Le cirque de l'Europe

C’est dans une salle comble de 1600 personnes, au Cirque d'Hiver, que s’est déroulé jeudi 25 avril, à quelques minutes d’intervalle d’avec la conférence de presse d’Emmanuel Macron, un grand raout organisé par Valeurs actuelles  et les Eveilleurs, autour de 7 intervenants de poids et un thème de choix : "l’Europe, l’Europe", comme aurait dit le général de Gaulle.

Le premier face à face faisait s’opposer François –Xavier Bellamy et Jacques Attali. L’échange prit rapidement des airs de cours de philosophie, et l’on y découvrit des choses fracassantes, comme l’invention de la démocratie par la Grèce antique au 5ème siècle avant notre ère. Voilà ce qui s’appelle un scoop. Attali tenta de recentrer le débat en insistant sur les racines judéo-chrétiennes de l’Europe, donc antérieures à la Grèce antique pour ce qui est du judaïsme, puis servit à l’auditoire la tarte à la crème de l’apport inestimable de l’Islam à l’Europe. On notera l’habileté du candidat des Républicains à demander une bouteille d’eau précisément à cet instant. Il ne s’agissait surtout pas de lui répondre sur ce sujet épineux… L’on sait que l’islam est l’un des sujets d’esquive favori de François-Xavier Bellamy.

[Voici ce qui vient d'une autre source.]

Lemma enqueueRead_spec (w : world) own St Qu Rd p r : inv (mem w) own St Qu Rd -> own !! p = Some Away ->
  b_heap (bucket w) !! p = Some r -> vb_ok (r_vbucket r) ->
  wp (enqueueRead cfg p) (fun _ w' =>
    let v := r_vbucket r in
    inv (mem w') (<[p := Reading v]> own) St Qu (setl Rd v (Rd v ++ [p])) /\
    exists u rd', w' = { w with bucket := with_heap (bucket w) (<[p := set_hook u r]> (b_heap (bucket w))); readers := rd' }) w.
Proof.
  intros H Hp Hr Hv. unfold enqueueRead. apply wp_bind, wp_get.
  destruct (inv_reads _ _ _ _ _ H (r_vbucket r) Hv) as (q & L & O & Hq & Hrep & E).
  destruct (EnqueueRead_spec (maxReadOwners cfg) (maxReadBatch cfg) _ _ p r L O q Hr Hq Hrep) as (rd' & q' & u & Ee & Erq & Hrep' & _ & _).
  { intros Hin. assert (own !! p = Some (Reading (r_vbucket r))); [apply (inv_reading _ _ _ _ _ H); rewrite E; set_solver|congruence]. }
  apply wp_bind. eapply wp_lift; [exact Ee|]. apply wp_bind. unfold setHeap. apply wp_modify, wp_modify. cbn [fst snd].
  set (h' := <[p := set_hook u r]> (b_heap (bucket w))).
  assert (Hx : forall x, x <> p -> h' !! x = b_heap (bucket w) !! x) by (intros x Hxp; by apply lookup_insert_ne).
  split; [|exists u, rd'; by destruct w].
  destruct (inv_pools_move (mem w) (mem { { w with bucket := with_heap (bucket w) h' } with readers := rd' }) own (<[p := Reading (r_vbucket r)]> own) St Qu Rd p
    (Reading (r_vbucket r)) H Hp) as (H1 & H2 & H3); try done.
  { change (is_Some (h' !! p)). unfold h'. rewrite lookup_insert_eq. by eexists. }
  split; try done.
  - eapply staging_frame; [|apply (inv_staging _ _ _ _ _ H)]. intros v x Hxin. apply Hx. intros ->.
    apply (inv_staged _ _ _ _ _ H) in Hxin. congruence.
  - apply queues_frame; [|apply (inv_queues _ _ _ _ _ H)]. intros v x Hxin. apply Hx. intros ->.
    apply (inv_queued _ _ _ _ _ H) in Hxin. congruence.
  - intros v Hvo. change (exists q L O, rqs rd' !! Z.to_nat v = Some q /\ rq_rep h' q L O /\ setl Rd (r_vbucket r) (Rd (r_vbucket r) ++ [p]) v = O ++ reverse L).
    rewrite Erq. destruct (decide (v = r_vbucket r)) as [->|Hne].
    + exists q', (p :: L), O. rewrite list_lookup_insert_eq by (by eapply lookup_lt_Some). split; [done|]. split; [done|].
      rewrite setl_eq, E, reverse_cons. by rewrite app_assoc.
    + rewrite setl_ne, list_lookup_insert_ne by (done || apply vb_index; done). by eapply (reads_move (mem w)).
  - apply (inv_nodup _ _ _ _ _ H).
  - intros v x. rewrite insert_place by done. rewrite (inv_staged _ _ _ _ _ H). naive_solver.
  - intros v x. rewrite insert_place by done. rewrite (inv_queued _ _ _ _ _ H). naive_solver.
  - intros v x. rewrite insert_place by done. destruct (decide (v = r_vbucket r)) as [->|].
    + rewrite setl_eq, elem_of_app, list_elem_of_singleton, (inv_reading _ _ _ _ _ H). naive_solver.
    + rewrite setl_ne by done. rewrite (inv_reading _ _ _ _ _ H). naive_solver.
Qed.

(** Staged requests are with the writers. *)
Definition push (pl : place) : place := match pl with Staged v => Queued v | _ => pl end.

Lemma push_iff (own : gmap ptr place) x pl : (forall v, pl <> Staged v /\ pl <> Queued v) -> (push <$> own) !! x = Some pl <-> own !! x = Some pl.
Proof.
  intros Hpl. rewrite lookup_fmap. destruct (own !! x) as [[|v|v|v|]|]; cbn; try done; split; intros [= <-]; by destruct (Hpl v).
Qed.

Lemma frees_free_pools m m' ret tls fr : frees (m_bucket m') = frees (m_bucket m) ->
  m_ret m' = m_ret m -> m_tls m' = m_tls m -> (forall x, x ∈ ret ++ tls ++ concat (concat fr) -> m_heap m' !! x = m_heap m !! x) ->
  pools m ret tls fr -> pools m' ret tls fr.
Proof.
  intros Ef E1 E2 Hx [P1 P2 P3]. split.
  - rewrite E1. eapply chain_frame; [|exact P1]. set_solver.
  - rewrite E2. eapply chain_frame; [|exact P2]. set_solver.
  - apply (Forall2_chains_frame (m_heap m)); [set_solver|]. unfold frees in Ef. apply (f_equal (fmap fst)) in Ef.
    rewrite <- !list_fmap_compose in Ef. revert Ef P3. generalize (b_shards (m_bucket m)), (b_shards (m_bucket m')).
    intros ss ss'. revert ss fr Hx. induction ss' as [|s' ss' IH]; intros [|s ss] fr Hx Ef P3; try done.
    apply Forall2_cons_inv_l in P3 as (ls & fr' & Hs & Hr & ->). cbn in Ef. injection Ef as Es Ess. constructor; [by rewrite Es|].
      eapply IH; [|done|done]. intros x Hxin. apply Hx. cbn. rewrite concat_app. set_solver.
Qed.

Lemma flushStaged_spec (now : Z -> Z) (w : world) own St Qu Rd : inv (mem w) own St Qu Rd ->
  wp (flushStaged cfg now) (fun _ w' => exists b' t', w' = { w with bucket := b'; staging := t' } /\
    inv (mem w') (push <$> own) (fun _ => []) (fun v => St v ++ Qu v) Rd /\ hooks_only (b_heap (bucket w)) (b_heap b') /\
    st_bytes t' = 0 /\
    (forall v, St v <> [] -> pushed (bucket w) b' v (Z.of_nat (length (St v))))) w.
Proof.
  intros H. unfold flushStaged. apply wp_bind, wp_get.
  destruct (FlushStaged_spec (engineCfg cfg) now (bucket w) (staging w) St Qu (inv_staging _ _ _ _ _ H) (inv_queues _ _ _ _ _ H) (inv_separate _ _ _ _ _ H))
    as (b' & t' & E & HS & HQ & Hsep & Hby & _ & Hho & Hpu & _).
  destruct (FlushStaged_frame _ _ _ _ _ _ _ (inv_staging _ _ _ _ _ H) E) as [Hfr Hfree].
  apply wp_bind. eapply wp_lift; [exact E|]. apply wp_modify. cbn [fst snd]. exists b', t'. split; [done|].
  assert (Hx : forall x pl, own !! x = Some pl -> (forall v, pl <> Staged v) -> b_heap b' !! x = b_heap (bucket w) !! x).
  { intros x pl Hx Hpl. apply Hfr. intros v Hv. apply (inv_staged _ _ _ _ _ H) in Hv. rewrite Hx in Hv. injection Hv as ->. by destruct (Hpl v). }
  split; [|done]. destruct (inv_pools _ _ _ _ _ H) as (ret & tls & fr & Hpo & Hnd & Hin). split; try done.
  - exists ret, tls, fr. split; [|split; [done|]].
    + eapply frees_free_pools; [..|exact Hpo]; try done. intros x Hxin. apply (Hx x Pool); [|done]. apply Hin. unfold pooled. set_solver.
    + intros x. change (pooled _ ret tls fr) with (pooled (mem w) ret tls fr). rewrite Hin. symmetry. by apply push_iff.
  - intros x r Hxp. rewrite push_iff in Hxp by done. change (b_heap b' !! x = Some r -> reset r = r). rewrite (Hx x Pool Hxp) by done.
    by apply (inv_clean _ _ _ _ _ H).
  - intros x. rewrite lookup_fmap, fmap_is_Some, (inv_heap _ _ _ _ _ H). change (is_Some (b_heap (bucket w) !! x) <-> is_Some (b_heap b' !! x)).
    split; intros Hs; [by eapply hooks_only_dom|symmetry in Hho; by eapply hooks_only_dom].
  - intros v Hv. destruct (inv_reads _ _ _ _ _ H v Hv) as (q & L & O & Hq & Hr & Er). exists q, L, O. split; [done|]. split; [|done].
    eapply rq_rep_frame; [|exact Hr]. intros x Hxin. apply (Hx x (Reading v)); [|done]. apply (inv_reading _ _ _ _ _ H). rewrite Er. set_solver.
  - intros v. split; [constructor|]. apply Hsep.
  - intros v x. split; [by intros ?%not_elem_of_nil|]. rewrite lookup_fmap. destruct (own !! x) as [[]|]; done.
  - intros v x. rewrite elem_of_app, (inv_staged _ _ _ _ _ H), (inv_queued _ _ _ _ _ H), lookup_fmap.
    destruct (own !! x) as [[]|]; cbn; naive_solver.
  - intros v x. rewrite (inv_reading _ _ _ _ _ H). symmetry. by apply push_iff.
Qed.
End pools.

Le second débat fut plus pimenté, avec un Eric Zemmour en grande forme, attaquant avec délice un Bruno Le Maire blasé, bien obligé de reconnaître au bout d’un moment que le splendide système européen ne fonctionnait pas : comment travailler de 14h à 8h du matin sur une directive qui sera de toutes façons retoquée par une partie des Etats-membres...  d’où son plaidoyer pour l’instauration de la majorité qualifiée contre la majorité absolue, système certes paralysant, mais qui est l’un des derniers fragiles remparts contre davantage de fédéralisme. 

Puis vint Philippe de Villiers, brillant orateur lyrique, comme à son habitude. Seul au milieu de l’arène il n’eut aucun mal à conquérir l’auditoire, en insistant sur les fondements  gangrénés de l’Europe dès le traité de Rome, reprenant par là la thèse de son dernier ouvrage.

La soirée s’est conclue par une causerie entre Michel Houellebecq et son ami Duteurtre, venu l’assister dans un exercice qu’il goûte fort peu et qui le met mal à l’aise. Du coup, ses constats souvent très justes se sont perdus dans une présentation malheureusement hésitante et maladroite.  Le duo apporta sa touche finale à un euroscepticisme amplement décliné tous au long des échanges : l’Europe des traités est perdue, et cela s’impose avec la force de l’évidence. L’auditoire comme les intervenants partagent ce constat lucide ; la transcription dans les urnes est plus complexe pour ceux qui cherchent un minimum de cohérence entre le discours, les programmes, et les votes des formations politiques à Bruxelles et Strasbourg.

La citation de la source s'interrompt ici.